Associated Press Posted on Thu, Sep. 30, 2004


LITTLE TYBEE ISLAND, Ga. - Experts dragged sensors from boats and divers scooped soil from the ocean bottom Thursday, looking for radioactive clues to the location of a hydrogen bomb lost off the Georgia coast in 1958.

A crippled B-47 bomber dumped the 7,600-pound H-bomb into the Wassaw Sound near Savannah after the plane collided with a fighter jet during a training flight. At the time, the military searched for 10 weeks and finally pronounced the bomb irretrievable.

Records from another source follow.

Lemma grows_runs p p' : pool_runs p p' → grows p p'.
Proof.
  intros [ops ->]. revert p. induction ops as [|op ops IH]; intros p; [by apply grows_skeleton|].
  destruct (IH (pool_do op p).1) as [G1 G2]. pose proof (pool_do_grows op p) as G.
  change (run (op :: ops) p) with (run ops (pool_do op p).1). split; [lia|]. intros I B N.
  apply G2; [by apply inv_do|done|]. apply numbered_do; [done|lia|done].
Qed.

(** ** Handles *)

(** The handle's holder has neither published nor released it. *)
Definition held (a : Appender) (n : nat) : Prop :=
  ∃ l, handles a !! n = Some l ∧ transferred l = false ∧ released l = false.

(** Handles other than [n] are as before. *)
Definition only (n : nat) (a a' : Appender) : Prop := ∀ m, m ≠ n → handles a' !! m = handles a !! m.

Lemma only_refl n a a' : handles a' = handles a → only n a a'.
Proof. by intros E m _; rewrite E. Qed.

Lemma only_trans n a a1 a2 : only n a a1 → only n a1 a2 → only n a a2.
Proof. intros H1 H2 m Hm. rewrite H2, H1 by done. done. Qed.

Lemma held_only n a a' m : only n a a' → m ≠ n → held a' m ↔ held a m.
Proof. intros O Hm. unfold held. by rewrite (O m Hm). Qed.

Lemma Release_only n now a : only n a (Lease_Release (Some n) now a).1.
Proof.
  unfold Lease_Release. destruct (handles a !! n) as [l|]; [|by apply only_refl].
  destruct (negb _); [by apply only_refl|]. destruct (transferred l); [by apply only_refl|].
  destruct (released l); [by apply only_refl|]. rewrite pool_call_eq. intros m Hm. cbn.
  by rewrite list_lookup_alter_ne.
Qed.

On Thursday, a team of 20 experts in nuclear weapons, gamma spectroscopy and underwater salvage searched for the Mark-15 bomb in an area of water roughly the size of a football field near uninhabited Little Tybee Island.

That is where Derek Duke, a retired Air Force lieutenant colonel who has doggedly pursued the bomb for five years, said he detected higher-than-normal radiation levels.

"Our goal is to have a definitive report on claims of radiation in this area - is it there and what it is?" said Billy W. Mullins, an Air Force nuclear weapons adviser leading the government team. "If it's the Mark-15, that's one thing. If not, where does this come from?"

Mullins said the government has yet to decide whether to remove the bomb if it is found.

Mullins' team hoped to complete its field work in one day. Results from lab tests on the water and soil samples are not expected back for several weeks.

The Air Force said the bomb is incapable of a nuclear explosion because it lacks the plutonium capsule needed to trigger an atomic blast. Still, it contains about 400 pounds of conventional explosives and an undisclosed amount of uranium.

Duke asked the military to renew its search three years ago, but the Air Force declined, saying it was better left undisturbed. The bomb is believed buried under more than 5 feet of mud, in water 6 to 40 feet deep.

The military also had no idea where to search in the vast Wassaw Sound, the site of Olympic sailing events in 1996. Duke's recent claim of finding radiation readings more than five times higher than background levels changed that.